As you can see, rain (or just weather in general) is kind of a big theme. After like five months of grey, cold weather I was just expecting some, I don't know, sun. But whatever, my expectations are clearly out of control. I obviously didn't know what to expect when I named this blog. But seriously, the truth is that my time here is winding down, and I've been spending a lot of time thinking about what's going to happen after this. You see, I'm struggling with this really strange tug-of-war-esque emotional composition of being really excited to go back to see my friends and family - and then on the other hand being really sad to leave the friends and family I've developed here. Or getting really stoked about american culture and all night supermarkets and people being open with their emotions and loudness and spontaneity - and then on the other hand I get really nervous about readjustment and reverse culture shock and how I think it's going to be harder to be confronted with things I'm no longer accustomed to from my own culture than it was when I came here. And sometimes I think about how much fun it's going to be going back to Tufts and taking fun classes and going to muscle conditioning and participating in clubs and applying for jobs AND thinking about the future AND having interviews AND working AND graduating AND OH MY GOD WHAT AM I GOING TO DO WITH MY LIFE!??! ...is kind of how my train of thought chugs along. So it's a little bit stressy. Oh and then there's also the issue of trying to deal with a year of material accumulation and the fact that I don't have a place to live for like three weeks when I get back to Boston in August. But everything will sort itself out, right?

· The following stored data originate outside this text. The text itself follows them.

(* ===== verification/GapGrow.v ===== *)
(** * Well-formed hazard states

    What holds of the configuration of a target and of what the passes know
    about an operation; the invariant [gapWf] of hazard states, which is what
    the assertions of the code say and more, and its preservation. *)

From stdpp Require Import base tactics list gmap numbers strings.
From S2P Require Import Prelude CostEnums ArchData MachineIR LatencyTable OpClassifier.
From S2P Require Import ExecState TicketIR GapIR GapState GapTransfer GapLattice.
From S2P Require Import GapMachine.

(** ** Configurations and operations *)

Definition small (x : Z) : Prop := 0 <= x < 1073741824.

Record configOk (cfg : HazardConfig) : Prop := {
  cfg_lgkm : lgkmWaitNeedsValuGap cfg = true -> legacyWaitCounters cfg = true;
  cfg_default : small (defaultLgkmcnt cfg);
  cfg_m0 : small (m0PipelineDelay cfg);
  cfg_capture : small (m0DmaCaptureDelay cfg);
  cfg_vgprMfma : small (valuWriteVGPRMfmaLatency cfg);
  cfg_vgprReadlane : small (valuWriteVGPRReadlaneLatency cfg);
  cfg_vgprPermlane : small (valuWriteVGPRPermlane32SwapLatency cfg);
  cfg_sgprValu : small (valuWriteSGPRValuReadLatency cfg);
  cfg_sgprVmem : small (valuWriteSGPRVmemReadLatency cfg);
  cfg_exec : small (valuWriteExecConsumerLatency cfg);
  cfg_trans : small (transForwardingWaitStates cfg);
  cfg_dstSel : small (dstSelForwardingWaitStates cfg)
}.

(** Fields that the code keeps unsigned. *)
Record gapOpOk (op : GapOp) : Prop := {
  gop_nop : forall n, g_nopImmediate op = Some n -> 0 <= n;
  gop_issues : 0 <= issueCount (getWaitcntInfo op);
  gop_limit : forall n, getLgkmWaitLimit op = Some n -> 0 <= n;
  gop_count : forall f isa w, op_issueCount op = Some f -> f isa w < 1073741824
}.

Lemma makeHazardConfig_ok `{LLVMTarget} `{GapLLVM} sti w cfg :
  (forall isa x, small (decodeLgkmcnt isa x)) ->
  makeHazardConfig sti w = Ok cfg -> configOk cfg.
Proof.
  intros Hd Hm. unfold makeHazardConfig in Hm. apply outcome_bind_Ok in Hm as (arch & _ & [= <-]).
  unfold getInstructionIssueSlotHazardConfig, getValuWriteVGPRMfmaHazardLatency,
    getValuWriteSGPRVmemReadLatency, getValuWriteExecConsumerLatency.
  split; simpl; repeat case_match; simpl; try done; try (apply Hd);
    try (by rewrite andb_true_iff; intros [? _]); unfold small; try lia.
Qed.

(** The pass counts of the matrix operations that the classifier knows. *)
Lemma gapMfmaPassCount_values `{LLVMTarget} op n :
  gapMfmaPassCount op = Ok n -> n = 4 \/ n = 8.
Proof.
  unfold gapMfmaPassCount. intros Hn. apply outcome_bind_Ok in Hn as (cls & Hc & Hn).
  assert (cls <> SchedClass.Write2PassMAI /\ cls <> SchedClass.Write16PassMAI) as [H2 H16].
  { unfold classifyOp in Hc. apply outcome_bind_Ok in Hc as (c & Hc & Hf).
    assert (c <> SchedClass.Write2PassMAI /\ c <> SchedClass.Write16PassMAI) as Hcc.
    { unfold classifyMappedOp, classifyByType in Hc.
      repeat (case_match; simplify_eq; try done). }
    case_decide; [by injection Hf as <-|].
    unfold fallbackClassify in Hf. repeat (case_match; simplify_eq; try done). }
  destruct cls; simplify_eq; auto.
Qed.
(** What a value holds afterwards: new results, what they inherit, or what it
    held. *)
Lemma record_content op info m v id r e :
  machineOk m -> (id, r) ∈ content (record op info m) v ->
  past (record op info m) !! id = Some e ->
  (e = mkEvent op info 0 0 0 false false false /\ r ∈ op_results op /\ value_id r = v) \/
  (past m !! id = Some e /\ (id, r) ∈ content m v) \/
  (past m !! id = Some e /\ noMachineInst info = true /\ exists x o, x ∈ op_results op /\
     value_id x = v /\ o ∈ op_operands op /\ (id, r) ∈ content m (value_id o)).
Proof using Type.
  intros [_ M2 _ _] Hin He. simpl in *.
  assert (forall w, (id, r) ∈ content m w -> past m !! id = Some e) as Hold.
  { intros w Hw. specialize (M2 w id r Hw). by rewrite lookup_app_l in He. }
  destruct (list_find _ (op_results op)) as [[i x]|] eqn:Hf; [|right; left; eauto].
  apply list_find_Some in Hf as (Hx & Hid & _). apply list_elem_of_lookup_2 in Hx.
  apply elem_of_app in Hin as [Hin|Hin].
  - apply list_elem_of_fmap in Hin as (r' & [= -> ->] & Hr).
    apply list_elem_of_filter in Hr as [Hv Hr]. left.
    rewrite lookup_app_r, Nat.sub_diag in He by done. simpl in He. by injection He as <-.
  - destruct (noMachineInst info); [|by apply elem_of_nil in Hin].
    apply list_elem_of_bind in Hin as (o & Hin & Ho). right; right.
    split_and!; [by eapply Hold|done|]. by exists x, o.
Qed.
(* ===== verification/GapRepair.v ===== *)
(** * The repair pass ([WaveAMDHazardRepairPass])

    Before waits are inserted, [repairBlock] moves pure operations of a block,
    or of the block around it, to where an instruction would only wait.  A move
    is kept when no operation waits longer for it, the target waits less, and
    the moved operation does not wait at all. *)

From stdpp Require Import base tactics list gmap numbers strings.
From S2P Require Import Prelude CostEnums ArchData MachineIR LatencyTable.
From S2P Require Import OpClassifier ExecState TicketIR GapIR GapState GapTransfer.

(** What the pass asks MLIR about uses and dominance.  [usedInside]: the values
    used in the regions of an operation; [hasUses], [isCarry]: a value has uses,
    and is a carry of a [continue_if]; the dominance queries are for the block
    around and the block as they are at the query; [loopOrIsolated]: the
    operation is a loop or isolated from above. *)
Class GapUses := {
  usedInside : GapOp -> list N;
  hasUses : Value -> bool;
  isCarry : Value -> bool;
  loopOrIsolated : GapOp -> bool;
  properlyDominates : list GapOp -> list GapOp -> GapOp -> GapOp -> bool;
  operandsDominateTarget : list GapOp -> list GapOp -> GapOp -> GapOp -> bool;
  resultsRemainDominated : list GapOp -> list GapOp -> GapOp -> GapOp -> bool
}.

(** ** Traces *)

(** The maps have the operations' numbers as keys. *)
Record BlockHazardTrace : Type := mkTrace {
  tr_waits : gmap N Z;
  tr_before : gmap N HazardState;
  totalWaits : Z
}.
Definition lookupWait (trace : BlockHazardTrace) (op : N) : Z :=
  default 0 (tr_waits trace !! op).

Section Repair.
Context `{LLVMTarget} `{GapLLVM} `{GapUses} (cfg : HazardConfig).

(** The loop of [computeBlockHazardTrace]. *)
Fixpoint traceOps (ops : list GapOp) (st : HazardState)
    (trace : BlockHazardTrace) : outcome BlockHazardTrace :=
  match ops with
  | [] => Ok trace
  | op :: ops' =>
      info ← getHazardOpInfo op cfg;
      let before := match tr_before trace !! op_id op with
                    | Some _ => tr_before trace
                    | None => <[op_id op := st]> (tr_before trace)
                    end in
      '(wait, st) ← getRequiredMitigation cfg op info st;
      let trace :=
        if wait =? 0 then mkTrace (tr_waits trace) before (totalWaits trace)
        else mkTrace (<[op_id op := wait]> (tr_waits trace)) before
               (u32 (totalWaits trace + wait)) in
      st ← transferHazards cfg op info st;
      traceOps ops' st trace
  end.
Definition computeBlockHazardTrace (block : list GapOp) :
    outcome BlockHazardTrace :=
  traceOps block emptyHazardState (mkTrace ∅ ∅ 0).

I don't know, I need more time to ponder these things, and I'm going to try to keep this little memory log updated in the coming months, but for the time being, I feel like I just need to share these words I jotted down after being in Italy and Greece, 2-3 months ago, even if they aren't completely finished or thought through or if they were written deliriously. Documentation is important, amiright?

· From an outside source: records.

Lemma gapRunOp_heq op a b w a' :
  heq a b -> gapRunOp op a = Ok (w, a') -> exists b', gapRunOp op b = Ok (w, b') /\ heq a' b'.
Proof using Type.
  intros Hab Hr. unfold gapRunOp in *. destruct (getHazardOpInfo op cfg) as [info| |]; [|done..].
  simpl in *. apply outcome_bind_Ok in Hr as ([w' a1] & Hm & Hr).
  destruct (getRequiredMitigation_heq cfg op info a b w' a1 Hab Hm) as (b1 & -> & H1). simpl.
  apply outcome_bind_Ok in Hr as (a2 & Ht & [= <- <-]).
  pose proof (transferHazards_heq cfg op info a1 b1 H1) as Hh. rewrite Ht in Hh.
  destruct (transferHazards cfg op info b1) as [b2| |]; simpl in *; [|done..]. by exists b2.
Qed.

Lemma gapRunOps_app l1 l2 st :
  gapRunOps (l1 ++ l2) st =
  ('(w1, st) ← gapRunOps l1 st; '(w2, st) ← gapRunOps l2 st; Ok (w1 ++ w2, st)).
Proof using Type.
  revert st. induction l1 as [|op l1 IH]; intros st; simpl.
  { by destruct (gapRunOps l2 st) as [[]| |]. }
  destruct (gapRunOp op st) as [[w s]| |]; simpl; [|done..]. rewrite IH.
  destruct (gapRunOps l1 s) as [[w1 s1]| |]; simpl; [|done..].
  by destruct (gapRunOps l2 s1) as [[]| |].
Qed.

Lemma gapRunOps_total ops : Forall opReady ops -> forall st, gapWf st ->
  exists ws st', gapRunOps ops st = Ok (ws, st') /\ gapWf st' /\ Forall (fun w => 0 <= w) ws /\
    length ws = length ops.
Proof using Hcfg.
  induction 1 as [|op ops Hop _ IH]; intros st Hst; simpl; [by exists [], st|].
  destruct (gapRunOp_total op st Hop) as [[w s] Hr]. rewrite Hr. simpl.
  destruct (gapRunOp_wf op st w s (ready_ok _ Hop) Hst Hr) as [Hw Hs].
  destruct (IH s Hs) as (ws & s' & -> & Hs' & Hws & Hlen). simpl.
  exists (w :: ws), s'. split_and!; [done|done|by constructor|simpl; lia].
Qed.

Lemma gapRunOps_heq ops : forall a b ws a', heq a b -> gapRunOps ops a = Ok (ws, a') ->
  exists b', gapRunOps ops b = Ok (ws, b').
Proof using Type.
  induction ops as [|op ops IH]; intros a b ws a' Hab Hr; simpl in *.
  { injection Hr as <- <-. by exists b. }
  apply outcome_bind_Ok in Hr as ([w s] & H1 & Hr).
  apply outcome_bind_Ok in Hr as ([ws' s'] & H2 & [= <- <-]).
  destruct (gapRunOp_heq op a b w s Hab H1) as (t & -> & Hst). simpl.
  destruct (IH _ _ _ _ Hst H2) as (t' & ->). by exists t'.
Qed.

(** ** Traces *)

(** The sum of the waits of a block. *)
Definition sumWaits (tr : BlockHazardTrace) (block : list GapOp) : Z :=
  sum_list_Z (lookupWait tr <$> opIds block).

Record isTrace (block : list GapOp) (tr : BlockHazardTrace) : Prop := {
  it_runs : exists st, gapRunOps block emptyHazardState = Ok (lookupWait tr <$> opIds block, st);
  it_before : forall l1 op l2, block = l1 ++ op :: l2 -> exists ws st,
    gapRunOps l1 emptyHazardState = Ok (ws, st) /\ tr_before tr !! op_id op = Some st;
  it_other : forall id, id ∉ opIds block -> tr_waits tr !! id = None;
  it_nonneg : forall id, 0 <= lookupWait tr id;
  it_total : totalWaits tr = u32 (sumWaits tr block)
}.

"If there's one thing I learned at Tufts, it is: Always Summarize.
Summarizing 17 days of travel might be a little tricky, but I'm going to do my best by telling you only about the most important things, the things that have the power to give a hotel, a monument, a building, a city true personality and feeling. I'm going to tell you about the people we encountered on our trip- the characters that turned a simple, spring reuni-vacation into a lively, lovely story.
Soon after we'd decided to walk to the hostel from the airport in Naples, we encountered a group of Three Little Italian Boys who followed us down the streets of the slums of Naples (because that's typically what surrounds airports, we'd forgotten) and teased us in various languages until they discovered we spoke English and just kept repeating, "You like fish!" They were the tame version of older Italian boys.
The Russian Receptionist at our hostel in Naples warmly welcomed us upon arrival, exhausted and disheveled as we were. She was patient with us when we couldn't figure out how to unlock the hostel door (by pushing a button) and only looked at us like we were a little insane when we told her that we'd walked to the hostel from the airport because we "wanted to see the city," which was extremely generous of her.
In Naples, we got a tour of a limoncello factory from Limoncello Man. He explained in half English/half Spanish/half Italian (there are three halves because I have a feeling a lot of what he said was just never absorbed) how they combine the skin of the lemon with pure alcohol to make limoncello. After burning our nostrils from smelling the concoction, Limoncello Man gave us free (potent) samples of limoncello creme and limoncello. "Not so fast this time," he said, as we sipped on the second shot.
Enio the Surgeon was a fun character that we met in our hostel in Naples and then ran into again in Pompei. He was a relatively little guy but carried the most enormous backpack known to Deuter. While we frantically weighed the pros and cons of taking the metro vs. walking to the train station (we almost broke out a google spreadsheet to work out the details), Enio offered his words of wisdom: "You guys need to chill. out." Indeed, we did.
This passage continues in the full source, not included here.